> [WHAT IS NEEDED] Working through the lines below, return each one that holds "Variable".

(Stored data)

------------------------------------------------------------

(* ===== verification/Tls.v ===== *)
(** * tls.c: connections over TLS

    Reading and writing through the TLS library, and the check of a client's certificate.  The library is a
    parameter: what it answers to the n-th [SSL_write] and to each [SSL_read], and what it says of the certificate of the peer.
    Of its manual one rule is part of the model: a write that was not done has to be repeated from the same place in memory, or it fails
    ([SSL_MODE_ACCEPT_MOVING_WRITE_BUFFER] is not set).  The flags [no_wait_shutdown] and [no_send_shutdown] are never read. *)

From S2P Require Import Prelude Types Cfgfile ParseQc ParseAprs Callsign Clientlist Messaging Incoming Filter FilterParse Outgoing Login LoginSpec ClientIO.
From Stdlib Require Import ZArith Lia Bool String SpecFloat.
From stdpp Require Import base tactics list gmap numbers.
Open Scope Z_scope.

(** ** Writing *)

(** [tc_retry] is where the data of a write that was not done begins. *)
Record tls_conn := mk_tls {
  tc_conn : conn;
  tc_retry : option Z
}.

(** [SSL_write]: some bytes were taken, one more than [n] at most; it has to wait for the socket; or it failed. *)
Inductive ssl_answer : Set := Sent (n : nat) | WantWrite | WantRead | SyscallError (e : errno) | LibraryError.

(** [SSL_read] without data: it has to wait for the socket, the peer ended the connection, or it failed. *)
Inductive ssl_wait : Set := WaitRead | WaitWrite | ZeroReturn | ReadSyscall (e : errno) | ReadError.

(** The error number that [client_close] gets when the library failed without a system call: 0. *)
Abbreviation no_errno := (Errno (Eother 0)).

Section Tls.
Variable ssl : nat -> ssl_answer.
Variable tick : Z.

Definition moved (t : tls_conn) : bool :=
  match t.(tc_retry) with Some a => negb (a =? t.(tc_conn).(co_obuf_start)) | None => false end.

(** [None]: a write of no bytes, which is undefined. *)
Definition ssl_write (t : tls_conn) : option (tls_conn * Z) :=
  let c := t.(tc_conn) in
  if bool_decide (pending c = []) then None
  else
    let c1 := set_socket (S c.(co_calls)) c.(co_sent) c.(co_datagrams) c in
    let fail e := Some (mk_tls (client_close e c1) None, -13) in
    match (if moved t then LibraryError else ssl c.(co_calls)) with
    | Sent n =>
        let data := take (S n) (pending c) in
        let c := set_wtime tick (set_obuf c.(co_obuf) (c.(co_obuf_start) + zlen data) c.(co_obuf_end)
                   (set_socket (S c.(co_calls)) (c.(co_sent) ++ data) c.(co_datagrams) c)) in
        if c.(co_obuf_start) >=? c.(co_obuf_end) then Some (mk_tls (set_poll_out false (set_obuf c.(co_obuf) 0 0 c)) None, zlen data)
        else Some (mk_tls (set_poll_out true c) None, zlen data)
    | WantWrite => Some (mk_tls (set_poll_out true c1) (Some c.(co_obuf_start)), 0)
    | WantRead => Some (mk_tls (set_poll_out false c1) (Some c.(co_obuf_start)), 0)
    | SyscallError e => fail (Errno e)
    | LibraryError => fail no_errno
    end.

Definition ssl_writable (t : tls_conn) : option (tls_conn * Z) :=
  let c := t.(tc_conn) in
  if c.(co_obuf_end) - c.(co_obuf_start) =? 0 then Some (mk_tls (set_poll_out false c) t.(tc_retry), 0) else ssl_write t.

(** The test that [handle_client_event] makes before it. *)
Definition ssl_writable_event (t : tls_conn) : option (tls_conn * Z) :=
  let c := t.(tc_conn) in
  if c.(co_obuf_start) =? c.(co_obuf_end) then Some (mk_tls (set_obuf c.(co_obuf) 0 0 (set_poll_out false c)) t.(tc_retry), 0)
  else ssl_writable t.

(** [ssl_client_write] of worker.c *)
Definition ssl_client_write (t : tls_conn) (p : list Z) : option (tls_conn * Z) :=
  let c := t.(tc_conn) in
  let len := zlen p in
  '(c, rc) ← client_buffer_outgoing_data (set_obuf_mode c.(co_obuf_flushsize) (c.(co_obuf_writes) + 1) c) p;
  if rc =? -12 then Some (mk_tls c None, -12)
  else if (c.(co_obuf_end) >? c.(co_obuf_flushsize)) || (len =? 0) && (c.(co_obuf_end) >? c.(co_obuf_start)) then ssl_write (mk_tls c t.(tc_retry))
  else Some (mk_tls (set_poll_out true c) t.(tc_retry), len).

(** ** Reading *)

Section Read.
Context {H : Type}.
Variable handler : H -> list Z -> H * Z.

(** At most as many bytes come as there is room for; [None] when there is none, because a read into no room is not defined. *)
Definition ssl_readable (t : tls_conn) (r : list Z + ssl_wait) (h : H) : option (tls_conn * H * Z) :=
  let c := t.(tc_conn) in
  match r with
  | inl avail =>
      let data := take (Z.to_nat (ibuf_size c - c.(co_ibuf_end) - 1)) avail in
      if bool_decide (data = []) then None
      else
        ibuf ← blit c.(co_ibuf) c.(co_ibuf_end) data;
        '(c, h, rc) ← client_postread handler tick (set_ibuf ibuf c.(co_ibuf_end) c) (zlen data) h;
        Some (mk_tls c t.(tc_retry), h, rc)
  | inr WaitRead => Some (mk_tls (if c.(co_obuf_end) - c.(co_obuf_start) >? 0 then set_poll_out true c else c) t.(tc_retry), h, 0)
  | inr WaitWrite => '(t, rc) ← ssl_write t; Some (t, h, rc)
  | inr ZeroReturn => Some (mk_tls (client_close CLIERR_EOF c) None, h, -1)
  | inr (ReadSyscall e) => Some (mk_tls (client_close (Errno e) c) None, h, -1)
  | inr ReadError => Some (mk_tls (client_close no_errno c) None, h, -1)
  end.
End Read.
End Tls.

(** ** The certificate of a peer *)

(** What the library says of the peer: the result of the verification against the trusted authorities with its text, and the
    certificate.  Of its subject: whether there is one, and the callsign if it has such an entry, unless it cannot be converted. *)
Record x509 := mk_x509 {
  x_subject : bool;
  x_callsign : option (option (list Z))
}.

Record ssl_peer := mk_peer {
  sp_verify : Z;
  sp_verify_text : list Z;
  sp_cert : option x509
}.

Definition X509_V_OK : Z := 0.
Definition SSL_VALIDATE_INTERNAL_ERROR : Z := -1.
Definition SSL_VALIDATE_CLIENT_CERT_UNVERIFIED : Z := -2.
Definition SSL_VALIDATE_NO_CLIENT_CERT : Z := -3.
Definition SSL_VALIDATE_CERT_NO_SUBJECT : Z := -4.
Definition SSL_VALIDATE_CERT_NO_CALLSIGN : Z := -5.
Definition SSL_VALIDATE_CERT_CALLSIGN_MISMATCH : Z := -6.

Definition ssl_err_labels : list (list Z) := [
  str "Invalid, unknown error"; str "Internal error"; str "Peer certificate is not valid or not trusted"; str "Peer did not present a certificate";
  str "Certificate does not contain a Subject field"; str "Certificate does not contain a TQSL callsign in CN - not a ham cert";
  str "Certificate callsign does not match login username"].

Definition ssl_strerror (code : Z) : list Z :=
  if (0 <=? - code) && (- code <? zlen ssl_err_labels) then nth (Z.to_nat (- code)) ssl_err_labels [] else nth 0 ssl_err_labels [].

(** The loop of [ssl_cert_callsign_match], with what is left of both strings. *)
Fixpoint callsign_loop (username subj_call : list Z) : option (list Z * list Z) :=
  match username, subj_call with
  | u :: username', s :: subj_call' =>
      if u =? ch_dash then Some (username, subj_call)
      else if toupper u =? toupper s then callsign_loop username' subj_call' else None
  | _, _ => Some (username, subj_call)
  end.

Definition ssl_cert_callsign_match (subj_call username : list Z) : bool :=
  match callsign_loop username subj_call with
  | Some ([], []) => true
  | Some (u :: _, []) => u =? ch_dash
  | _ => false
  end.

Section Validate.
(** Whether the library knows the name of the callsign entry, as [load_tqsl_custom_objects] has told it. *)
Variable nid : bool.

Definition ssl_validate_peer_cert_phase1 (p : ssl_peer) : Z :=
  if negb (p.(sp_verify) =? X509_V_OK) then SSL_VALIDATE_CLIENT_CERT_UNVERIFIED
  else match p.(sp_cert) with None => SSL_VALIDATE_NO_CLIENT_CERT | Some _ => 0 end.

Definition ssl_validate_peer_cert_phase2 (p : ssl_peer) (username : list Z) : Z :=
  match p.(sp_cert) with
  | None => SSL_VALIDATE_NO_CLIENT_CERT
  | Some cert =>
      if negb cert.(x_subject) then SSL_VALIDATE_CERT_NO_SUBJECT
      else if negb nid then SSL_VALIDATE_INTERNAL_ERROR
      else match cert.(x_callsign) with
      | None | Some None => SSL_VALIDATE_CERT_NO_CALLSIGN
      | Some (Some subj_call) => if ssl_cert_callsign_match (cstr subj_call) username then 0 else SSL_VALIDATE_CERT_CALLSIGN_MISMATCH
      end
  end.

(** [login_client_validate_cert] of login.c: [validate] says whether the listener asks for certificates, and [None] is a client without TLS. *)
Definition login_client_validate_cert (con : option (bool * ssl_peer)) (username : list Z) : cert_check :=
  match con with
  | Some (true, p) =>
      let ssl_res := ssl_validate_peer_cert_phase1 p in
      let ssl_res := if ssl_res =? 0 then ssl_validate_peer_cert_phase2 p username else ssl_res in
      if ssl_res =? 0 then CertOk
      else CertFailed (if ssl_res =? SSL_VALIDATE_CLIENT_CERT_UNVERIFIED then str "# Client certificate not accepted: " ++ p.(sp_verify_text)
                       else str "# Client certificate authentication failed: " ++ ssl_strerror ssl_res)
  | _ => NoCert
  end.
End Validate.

------------------------------------------------------------

> [ANSWER]
Variable ssl : nat -> ssl_answer.
Variable tick : Z.
Variable handler : H -> list Z -> H * Z.
Variable nid : bool.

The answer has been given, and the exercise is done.